JCAS

In the Brooder
Mar 25, 2018
10
18
42
I apologize if this is a bit long...

I have been hatching eggs in incubators for 7 or 8 years, on and off. My first attempts were in a Styrofoam still air incubator, eggs hand turned. I had consistent 70% success rates with geese, ducks, and chickens. I graduated to a forced air Styrofoam incubator (Hovabator) with an auto turner and had similar results most of the time. I used the factory settings and instructions for humidity (45-55% until settling, then 55-65%). The temps fluctuated, but stayed within the 99-101 degree range.

Then 2018 arrived.
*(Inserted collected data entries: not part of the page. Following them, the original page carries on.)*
(** ** Administration of the reference tables *)

(** X20.  After a tier has been given a model, every request of that
    tier is sent to the backend under this model and the other tiers are
    mapped as before; once the tier's mapping is deleted its requests go
    out under the normal model of the configuration. *)
Theorem model_mapping_round_trip (cfg : config) (tier mid : jsstr) (d d' : db) :
  admin_set_model (Some tier) (Some mid) d = (d', Accepted) →
  (∀ rq env, Js.or_else (model rq) (lit "normal") = tier →
     call_model (payload cfg rq env d') = mid)
  ∧ (∀ rq, Js.or_else (model rq) (lit "normal") ≠ tier →
       selectedModel rq d' = selectedModel rq d)
  ∧ (∀ rq env, Js.or_else (model rq) (lit "normal") = tier →
       call_model (payload cfg rq env (admin_delete_model tier d')) = modelMap_normal cfg).
Proof.
  unfold admin_set_model.
  destruct tier as [|c tier]; [discriminate|]. destruct mid as [|m mid]; [discriminate|].
  cbn [Js.truthy negb orb Js.or_else].
  assert (Hdel : ∀ ms rq env, Js.or_else (model rq) (lit "normal") = c :: tier →
            call_model (payload cfg rq env (admin_delete_model (c :: tier) (set_models ms d)))
            = modelMap_normal cfg).
  { intros ms rq env Ht. unfold payload, selectedModel, admin_delete_model.
    cbn [call_model models set_models]. rewrite Ht.
    rewrite find_filter_none; [reflexivity|].
    intros x Hx. apply bool_decide_eq_true in Hx. tauto. }
  destruct (existsb _ (models d)) eqn:Hex; intros [= <-].
  - split; [|split; [|apply Hdel]].
    + intros rq env Ht. unfold payload, selectedModel. cbn [call_model models set_models].
      rewrite Ht.
      rewrite find_map_stable
        by (intros x; destruct (bool_decide (model_tier x = _)) eqn:E; cbn; rewrite ?E;
            reflexivity).
      destruct (find _ (models d)) as [row|] eqn:Hf.
      * apply find_some in Hf as [_ Hrow]. cbn. by rewrite Hrow.
      * apply find_none_existsb in Hf. congruence.
    + intros rq Hne. unfold selectedModel. cbn [models set_models]. f_equal.
      apply find_map_fixed.
      * intros x. by destruct (bool_decide (model_tier x = c :: tier)).
      * intros x Hx. apply bool_decide_eq_true in Hx.
        rewrite bool_decide_eq_false_2; [reflexivity|congruence].
  - split; [|split; [|apply Hdel]].
    + intros rq env Ht. unfold payload, selectedModel. cbn [call_model models set_models].
      rewrite Ht, find_snoc.
      rewrite (proj2 (find_none_existsb _ _) Hex).
      cbn. by rewrite bool_decide_eq_true_2.
    + intros rq Hne. unfold selectedModel. cbn [models set_models]. f_equal.
      rewrite find_snoc. cbn. rewrite bool_decide_eq_false_2 by done.
      by destruct (find _ (models d)).
Qed.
I am hatching from a free range flock of mostly Marans Hens and the same Marans roo I used last year with good results. Some of the hens are his daughters. They range on the same untreated pastures and eat the same whole grains (organic peas, corn, triticale, wheat, sunflower) and organic supplements as last year (I make my feed based on Harvey Ussery's recipes). Everything is non-GMO and organic. I used the same Hovabator, same humidity levels. The first hatch in Feb was 66% with several dead chicks in the unhatched eggs. Some eggs were undeveloped (not fertile?). The following hatches got worse and worse, down to 25% with many undeveloped eggs and several with chicks in late development. Some pipped, even zipped, but never made it out without help. Some were shrink wrapped. Some pipped and then quit. I help them out and they were shrink wrapped.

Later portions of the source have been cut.